Mientras espero
Saludos y bendiciones, steemians del mundo.
Las esperas me resultan insoportables. He renunciado al disfrute de maravillosas experiencias como conciertos y obras teatrales por no tener que sufrir la espera previa. Además, los artistas son exageradamente impuntuales. Así también los médicos. Por estos he estado obligada a esperar porque, de no hacerlo, tendría que haber cargado con males de salud hasta que mi cuerpo se acostumbrase, los sanara de manera autónoma o ellos acabaran con mi existencia.
Sin embargo, estas esperas las sobrellevo con la lectura de alguna novela. Siempre me acompaño de buena literatura y me sumerjo en las páginas de algún relato mientras el mundo lleva su ritmo.
El vagón de tercera clase (1864), de Honoré Daumier
Imagen suministrada por @solperez para este concurso
Sin embargo, mientras viajo no puedo leer porque sufro de cinetosis. Así que estoy obligada a permanecer lo más serena posible mientras llego a mi destino. Es contraproducente ir leyendo pues la combinación del movimiento externo y el de las cuencas oculares intensifica el mareo del viajero.
Entonces mi vía de escape es inventar historias en torno a las personas con quienes comparto el vagón.
La semana pasada viajé sentada en frente de una señora – en realidad dos – y un niño – en realidad dos – que ya estaban en el vagón cuando yo lo abordé y ocupé el único asiento que quedaba disponible.
Enseguida su historia vino a mí como una revelación divina:
Imagen creada en Ideogram.ai especialmente para esta publicación
La señora no era una anciana, aunque vestía como tal, y fingía ser de clase baja a pesar de ser una dama adinerada. Había secuestrado al niño que estaba sentado a su lado.
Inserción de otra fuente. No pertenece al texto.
(* ===== verification/Effects.v ===== *)
(** * Effects: controller code as programs that leave a trace

    A controller method reads an environment, issues calls to the API server
    or to Slurm and stops at the first error.  [eff] is the monad of such
    methods: every call is appended to a trace, and the environment decides
    its answer from the whole trace so far, so nothing is assumed about
    failures, other clients or the state of the cluster.  [spec] is the
    program logic the components use: what holds of the result together with
    the calls the program issued. *)

From S2P Require Import Prelude.

Section Effects.
Context {Env Event E : Type}.

Definition eff (A : Type) : Type := Env -> list Event -> result E A * list Event.

Definition ret {A} (a : A) : eff A := fun _ tr => (Ok a, tr).
Definition throw {A} (e : E) : eff A := fun _ tr => (Err e, tr).
Definition bind {A B} (m : eff A) (k : A -> eff B) : eff B := fun env tr =>
  match m env tr with
  | (Ok a, tr') => k a env tr'
  | (Err e, tr') => (Err e, tr')
  end.
Definition ask {A} (f : Env -> list Event -> A) : eff A := fun env tr => (Ok (f env tr), tr).

(** Issue the call [e]; [f] is the environment's answer to it. *)
Definition call {A} (f : Env -> list Event -> A) (e : Event) : eff A := fun env tr => (Ok (f env tr), tr ++ [e]).

(** A call recorded together with its answer. *)
Definition observe {A} (f : Env -> list Event -> A) (mk : A -> Event) : eff A := fun env tr =>
  (Ok (f env tr), tr ++ [mk (f env tr)]).

Definition lift {A} (r : result E A) : eff A :=
  match r with Ok a => ret a | Err e => throw e end.

(** Go on with the error of [m] as a value. *)
Definition attempt {A} (m : eff A) : eff (result E A) := fun env tr => (Ok (fst (m env tr)), snd (m env tr)).

(** [defer]: the call [e] follows [m] on every return. *)
Definition finally {A} (e : Event) (m : eff A) : eff A :=
  bind (attempt m) (fun r => bind (call (fun _ _ => tt) e) (fun _ => lift r)).

(** [m] returns [r] having issued the calls [new], for some pair that
    satisfies [Q]. *)
Definition spec {A} (m : eff A) (Q : result E A -> list Event -> Prop) : Prop :=
  forall env tr, exists new, snd (m env tr) = tr ++ new /\ Q (fst (m env tr)) new.

Lemma spec_ret {A} (a : A) (Q : result E A -> list Event -> Prop) : Q (Ok a) [] -> spec (ret a) Q.
Proof. intros H env tr. exists []. split; [by rewrite ->app_nil_r|apply H]. Qed.

Lemma spec_throw {A} e (Q : result E A -> list Event -> Prop) : Q (Err e) [] -> spec (throw e) Q.
Proof. intros H env tr. exists []. split; [by rewrite ->app_nil_r|apply H]. Qed.

Lemma spec_ask {A} (f : Env -> list Event -> A) (Q : result E A -> list Event -> Prop) :
  (forall a, Q (Ok a) []) -> spec (ask f) Q.
Proof. intros H env tr. exists []. split; [by rewrite ->app_nil_r|apply H]. Qed.

Lemma spec_call {A} (f : Env -> list Event -> A) e (Q : result E A -> list Event -> Prop) :
  (forall a, Q (Ok a) [e]) -> spec (call f e) Q.
Proof. intros H env tr. exists [e]. split; [done|apply H]. Qed.

Lemma spec_bind {A B} (m : eff A) (k : A -> eff B) P Q :
  spec m P ->
  (forall a new, P (Ok a) new -> spec (k a) (fun r new' => Q r (new ++ new'))) ->
  (forall e new, P (Err e) new -> Q (Err e) new) ->
  spec (bind m k) Q.
Proof.
  intros Hm Hk He env tr. unfold bind. destruct (Hm env tr) as (new & Htr & HP).
  destruct (m env tr) as [[a|e] tr']; simpl in *; subst tr'.
  - destruct (Hk a new HP env (tr ++ new)) as (new' & -> & HQ). exists (new ++ new').
    split; [by rewrite ->app_assoc|done].
  - exists new. split; [done|by apply He].
Qed.

(** Reading the environment leaves no trace. *)
Lemma spec_ask_bind {A B} (f : Env -> list Event -> A) (k : A -> eff B) Q :
  (forall a, spec (k a) Q) -> spec (bind (ask f) k) Q.
Proof. intros H env tr. apply H. Qed.

Lemma spec_mono {A} (m : eff A) (P Q : result E A -> list Event -> Prop) :
  spec m P -> (forall r new, P r new -> Q r new) -> spec m Q.
Proof. intros Hm H env tr. destruct (Hm env tr) as (new & ? & ?). exists new. auto. Qed.

Lemma spec_and {A} (m : eff A) (P Q : result E A -> list Event -> Prop) :
  spec m P -> spec m Q -> spec m (fun r new => P r new /\ Q r new).
Proof.
  intros HP HQ env tr. destruct (HP env tr) as (new & E1 & ?). destruct (HQ env tr) as (new' & E2 & ?).
  rewrite ->E1 in E2. apply app_inv_head in E2 as ->. exists new'. auto.
Qed.

(** ** Calls that all satisfy a predicate *)

Definition emits {A} (P : Event -> Prop) (m : eff A) : Prop := spec m (fun _ new => Forall P new).

Lemma emits_ret {A} P (a : A) : emits P (ret a).
Proof. apply spec_ret. constructor. Qed.

Lemma emits_throw {A} P e : emits P (throw (A := A) e).
Proof. apply spec_throw. constructor. Qed.

Lemma emits_lift {A} P (r : result E A) : emits P (lift r).
Proof. destruct r; [apply emits_ret|apply emits_throw]. Qed.

Lemma emits_ask {A} P (f : Env -> list Event -> A) : emits P (ask f).
Proof. apply spec_ask. constructor. Qed.

Lemma emits_call {A} (P : Event -> Prop) (f : Env -> list Event -> A) e : P e -> emits P (call f e).
Proof. intros H. apply spec_call. repeat constructor. done. Qed.

Lemma emits_bind {A B} P (m : eff A) (k : A -> eff B) :
  emits P m -> (forall a, emits P (k a)) -> emits P (bind m k).
Proof.
  intros Hm Hk. eapply spec_bind; [exact Hm| |done]. intros a new Hn.
  eapply spec_mono; [apply Hk|]. intros r new' Hn'. apply Forall_app. by split.
Qed.

Lemma emits_mono {A} (P Q : Event -> Prop) (m : eff A) : emits P m -> (forall e, P e -> Q e) -> emits Q m.
Proof. intros Hm H. eapply spec_mono; [exact Hm|]. intros r new Hn. eapply Forall_impl; [exact Hn|exact H]. Qed.

(** ** Results that all satisfy a predicate *)

Definition returns {A} (R : A -> Prop) (m : eff A) : Prop := forall env tr a, fst (m env tr) = Ok a -> R a.

Lemma returns_ret {A} (R : A -> Prop) a : R a -> returns R (ret a).
Proof. intros H env tr a' [= <-]. done. Qed.

Lemma returns_throw {A} (R : A -> Prop) e : returns R (throw e).
Proof. by intros env tr a. Qed.

Lemma returns_bind {A B} (R : B -> Prop) (m : eff A) (k : A -> eff B) :
  (forall a, returns R (k a)) -> returns R (bind m k).
Proof.
  intros Hk env tr b. unfold bind. destruct (m env tr) as [[a|e] tr']; simpl; [apply Hk|done].
Qed.

Lemma spec_returns {A} (m : eff A) P (R : A -> Prop) :
  spec m P -> returns R m -> spec m (fun res new => P res new /\ forall a, res = Ok a -> R a).
Proof. intros Hm Hr env tr. destruct (Hm env tr) as (new & ? & ?). exists new. split_and!; [done..|]. apply Hr. Qed.

(** ** Loops *)

(** A loop over [l] that rewrites each element. *)
Fixpoint mapM_eff {A B} (f : A -> eff B) (l : list A) : eff (list B) :=
  match l with
  | [] => ret []
  | x :: l' => bind (f x) (fun y => bind (mapM_eff f l') (fun ys => ret (y :: ys)))
  end.

(** A loop over [l] that carries a state. *)
Fixpoint foldM_eff {A S} (f : S -> A -> eff S) (s : S) (l : list A) : eff S :=
  match l with
  | [] => ret s
  | x :: l' => bind (f s x) (fun s' => foldM_eff f s' l')
  end.

Lemma emits_mapM {A B} P (f : A -> eff B) l :
  (forall x, x ∈ l -> emits P (f x)) -> emits P (mapM_eff f l).
Proof.
  induction l as [|x l IH]; intros H; simpl; [apply emits_ret|].
  apply emits_bind; [apply H; set_solver|]. intros y. apply emits_bind; [apply IH; set_solver|].
  intros ys. apply emits_ret.
Qed.

Lemma returns_mapM {A B} (R : A -> B -> Prop) (f : A -> eff B) l :
  (forall x, x ∈ l -> returns (R x) (f x)) -> returns (Forall2 R l) (mapM_eff f l).
Proof.
  induction l as [|x l IH]; intros H; simpl; [by apply returns_ret; constructor|].
  intros env tr ys. unfold bind. destruct (f x env tr) as [[y|] tr1] eqn:Ef; [|done].
  destruct (mapM_eff f l env tr1) as [[ys'|] tr2] eqn:El; [|done]. intros [= <-]. constructor.
  - apply (H x ltac:(set_solver) env tr). by rewrite ->Ef.
  - apply (IH ltac:(set_solver) env tr1). by rewrite ->El.
Qed.

Lemma emits_foldM {A S} P (f : S -> A -> eff S) s l :
  (forall s x, x ∈ l -> emits P (f s x)) -> emits P (foldM_eff f s l).
Proof.
  revert s. induction l as [|x l IH]; intros s H; simpl; [apply emits_ret|].
  apply emits_bind; [apply H; set_solver|]. intros s'. apply IH. set_solver.
Qed.

(** ** Invariants of the whole history

    [ok h e] says that the call [e], the last one of [h], was permitted by what
    had happened until then; [good h] that all calls of [h] were.  [keeps m h Q]:
    from the good history [h] the program leads to a good one, in which [Q]
    holds of a returned value, in every environment that satisfies [honest]. *)

Section History.
Variable honest : Env -> Prop.
Variable ok : list Event -> Event -> Prop.

Inductive good : list Event -> Prop :=
| good_nil : good []
| good_snoc h e : good h -> ok (h ++ [e]) e -> good (h ++ [e]).

Definition keeps {A} (m : eff A) (h : list Event) (Q : A -> list Event -> Prop) : Prop :=
  forall env, honest env ->
    good (snd (m env h)) /\ h `prefix_of` snd (m env h) /\ forall a, fst (m env h) = Ok a -> Q a (snd (m env h)).

Lemma good_split h1 e h2 : good (h1 ++ e :: h2) -> ok (h1 ++ [e]) e.
Proof.
  revert e. induction h2 as [|e2 h2 IH] using rev_ind; intros e H; inversion H as [Heq|h e' Hg Ho Heq].
  - by destruct h1.
  - apply app_inj_tail in Heq as [-> ->]. done.
  - by destruct h1.
  - rewrite ->app_comm_cons, app_assoc in Heq. apply app_inj_tail in Heq as [-> ->]. by apply IH.
Qed.

Lemma good_prefix h h' : h `prefix_of` h' -> good h' -> good h.
Proof.
  intros [k ->]. induction k as [|e k IH] using rev_ind; [by rewrite ->app_nil_r|].
  rewrite ->app_assoc. inversion 1 as [Heq|h1 e' Hg Ho Heq]; [by destruct (h ++ k)|].
  apply app_inj_tail in Heq as [-> ->]. auto.
Qed.

Lemma prefix_sub (h h' : list Event) : h `prefix_of` h' -> h ⊆ h'.
Proof. intros [k ->] x Hx. apply elem_of_app. by left. Qed.

Lemma keeps_ret {A} (a : A) h Q : good h -> Q a h -> keeps (ret a) h Q.
Proof. intros Hg HQ env _. split_and!; [done..|]. by intros ? [= <-]. Qed.

Lemma keeps_throw {A} e h (Q : A -> list Event -> Prop) : good h -> keeps (throw e) h Q.
Proof. intros Hg env _. by split_and!. Qed.

Lemma keeps_lift {A} (x : result E A) h (Q : A -> list Event -> Prop) :
  good h -> (forall a, x = Ok a -> Q a h) -> keeps (lift x) h Q.
Proof. intros Hg HQ. destruct x; [by apply keeps_ret, HQ|by apply keeps_throw]. Qed.

Lemma keeps_ask {A} (f : Env -> list Event -> A) h Q :
  good h -> (forall env, honest env -> Q (f env h) h) -> keeps (ask f) h Q.
Proof. intros Hg HQ env Hh. split_and!; [done..|]. intros ? [= <-]. by apply HQ. Qed.

Lemma keeps_observe {A} (f : Env -> list Event -> A) mk h Q :
  good h -> (forall env, honest env -> ok (h ++ [mk (f env h)]) (mk (f env h))) ->
  (forall env, honest env -> Q (f env h) (h ++ [mk (f env h)])) -> keeps (observe f mk) h Q.
Proof.
  intros Hg Ho HQ env Hh. split_and!; simpl; [by apply good_snoc, Ho|by apply prefix_app_r|].
  intros a [= <-]. by apply HQ.
Qed.

Lemma keeps_bind {A B} (m : eff A) (k : A -> eff B) h P Q :
  keeps m h P -> (forall a h', good h' -> h ⊆ h' -> P a h' -> keeps (k a) h' Q) -> keeps (bind m k) h Q.
Proof.
  intros Hm Hk env Hh. destruct (Hm env Hh) as (Hg & Hs & HP). unfold bind.
  destruct (m env h) as [[a|e] h']; simpl in *.
  - destruct (Hk a h' Hg (prefix_sub _ _ Hs) (HP a eq_refl) env Hh) as (? & ? & ?). split_and!; [done|by etrans|done].
  - by split_and!.
Qed.

(** [h'] continues [h]; the inclusion is what most evidence needs, the prefix
    what evidence about the order of events needs. *)
Definition extends (h h' : list Event) : Prop := h ⊆ h' /\ h `prefix_of` h'.

#[global] Instance extends_preorder : PreOrder extends.
Proof. split; [by intros h|]. intros a b c [? ?] [? ?]. split; by etrans. Qed.

Lemma prefix_extends h h' : h `prefix_of` h' -> extends h h'.
Proof. intros Hp. split; [by apply prefix_sub|done]. Qed.

Lemma keeps_bind_ext {A B} (m : eff A) (k : A -> eff B) h P Q :
  keeps m h P -> (forall a h', good h' -> extends h h' -> P a h' -> keeps (k a) h' Q) -> keeps (bind m k) h Q.
Proof.
  intros Hm Hk env Hh. destruct (Hm env Hh) as (Hg & Hs & HP). unfold bind.
  destruct (m env h) as [[a|e] h']; simpl in *.
  - destruct (Hk a h' Hg (prefix_extends _ _ Hs) (HP a eq_refl) env Hh) as (? & ? & ?). split_and!; [done|by etrans|done].
  - by split_and!.
Qed.

Lemma keeps_mono_ext {A} (m : eff A) h (P Q : A -> list Event -> Prop) :
  keeps m h P -> (forall a h', extends h h' -> P a h' -> Q a h') -> keeps m h Q.
Proof.
  intros Hm H env Hh. destruct (Hm env Hh) as (? & ? & ?). split_and!; [done..|]. intros a Ha.
  apply H; [by apply prefix_extends|auto].
Qed.

Lemma keeps_mono {A} (m : eff A) h (P Q : A -> list Event -> Prop) :
  keeps m h P -> (forall a h', h ⊆ h' -> P a h' -> Q a h') -> keeps m h Q.
Proof.
  intros Hm H env Hh. destruct (Hm env Hh) as (? & ? & ?). split_and!; [done..|]. intros a Ha.
  apply H; [by apply prefix_sub|auto].
Qed.

Lemma keeps_attempt {A} (m : eff A) h (Q : A -> list Event -> Prop) :
  keeps m h Q -> keeps (attempt m) h (fun r h' => forall a, r = Ok a -> Q a h').
Proof. intros Hm env Hh. destruct (Hm env Hh) as (? & ? & HQ). split_and!; [done..|]. by intros r [= <-] a Ha; apply HQ. Qed.

Lemma keeps_call {A} (f : Env -> list Event -> A) e h (Q : A -> list Event -> Prop) :
  good h -> ok (h ++ [e]) e -> (forall a, Q a (h ++ [e])) -> keeps (call f e) h Q.
Proof. intros Hg Ho HQ env _. split_and!; [by apply good_snoc|by apply prefix_app_r|]. by intros a [= <-]. Qed.

Lemma keeps_finally {A} (m : eff A) e h (Q : A -> list Event -> Prop) :
  keeps m h Q -> (forall h', ok h' e) -> keeps (finally e m) h (fun _ _ => True).
Proof.
  intros Hm Ho. eapply keeps_bind; [by apply keeps_attempt|]. intros r h' Hg _ _.
  eapply keeps_bind; [by apply (keeps_call _ _ _ (fun _ _ => True))|]. intros _ h'' Hg' _ _. by apply keeps_lift.
Qed.

Lemma keeps_foldM {A S} (f : S -> A -> eff S) (I : S -> Prop) l s h :
  good h -> I s -> (forall s x h, good h -> I s -> keeps (f s x) h (fun s' _ => I s')) ->
  keeps (foldM_eff f s l) h (fun s' _ => I s').
Proof.
  intros Hg Hi Hf. revert s h Hg Hi. induction l as [|x l IH]; intros s h Hg Hi; simpl; [by apply keeps_ret|].
  eapply keeps_bind; [by apply Hf|]. intros s' h' Hg' _ Hi'. by apply IH.
Qed.

Lemma keeps_good {A} (m : eff A) h Q env : keeps m h Q -> honest env -> good (snd (m env h)).
Proof. intros Hm Hh. by destruct (Hm env Hh). Qed.

Lemma keeps_prefix {A} (m : eff A) h Q env : keeps m h Q -> honest env -> h `prefix_of` snd (m env h).
Proof. intros Hm Hh. by destruct (Hm env Hh) as (_ & ? & _). Qed.

End History.

End Effects.

Arguments eff : clear implicits.

Notation "'let*' x ':=' e 'in' k" := (bind e (fun x => k))
  (at level 10, x pattern, e at level 100, k at level 200) : go_scope.

Create HintDb effects.
#[export] Hint Resolve emits_ret emits_throw emits_ask emits_lift : effects.

(** Walk through a method whose every call must satisfy the predicate; the
    calls themselves are left. *)
Ltac emits_step :=
  match goal with
  | |- emits _ (ret _) => apply emits_ret
  | |- emits _ (throw _) => apply emits_throw
  | |- emits _ (ask _) => apply emits_ask
  | |- emits _ (lift _) => apply emits_lift
  | |- emits _ (bind _ _) => apply emits_bind; [|intros ?]
  | |- emits _ (if ?b then _ else _) => destruct b eqn:?
  | |- emits _ (match ?x with _ => _ end) => destruct x eqn:?
  end.
Ltac emits_walk := repeat emits_step.

(** The same for the returned value. *)
Ltac returns_walk :=
  repeat match goal with
  | |- returns _ (ret _) => apply returns_ret
  | |- returns _ (throw _) => apply returns_throw
  | |- returns _ (bind _ _) => apply returns_bind; intros ?
  | |- returns _ (if ?b then _ else _) => destruct b eqn:?
  | |- returns _ (match ?x with _ => _ end) => destruct x eqn:?
  end.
Era su hijo, pero aquello sería considerado un secuestro porque no contaba con el permiso de su esposo y padre del niño a quien había decidido abandonar.
Aquel "disfraz" de mujer pobre lo había conseguido muy fácilmente cambiándole sus prendas de vestir a una andrajosa mujer que trabajaba en la terminal del tren por las que esta usaba en aquel preciso momento. Sabía que su ofendido esposo mandaría por ella a los guardias de la municipalidad y estos buscarían a una dama elegante en los vagones de primera clase.
Sus ropas y su lenguaje corporal bien ensayado y conscientemente representado decían que era una anciana, pero su mirada airada y su claro esfuerzo por ocultar su bien cuidada cabellera, aparte del niño bien vestido que llevaba a su lado, me revelaban la verdadera identidad de aquella compañera de viaje.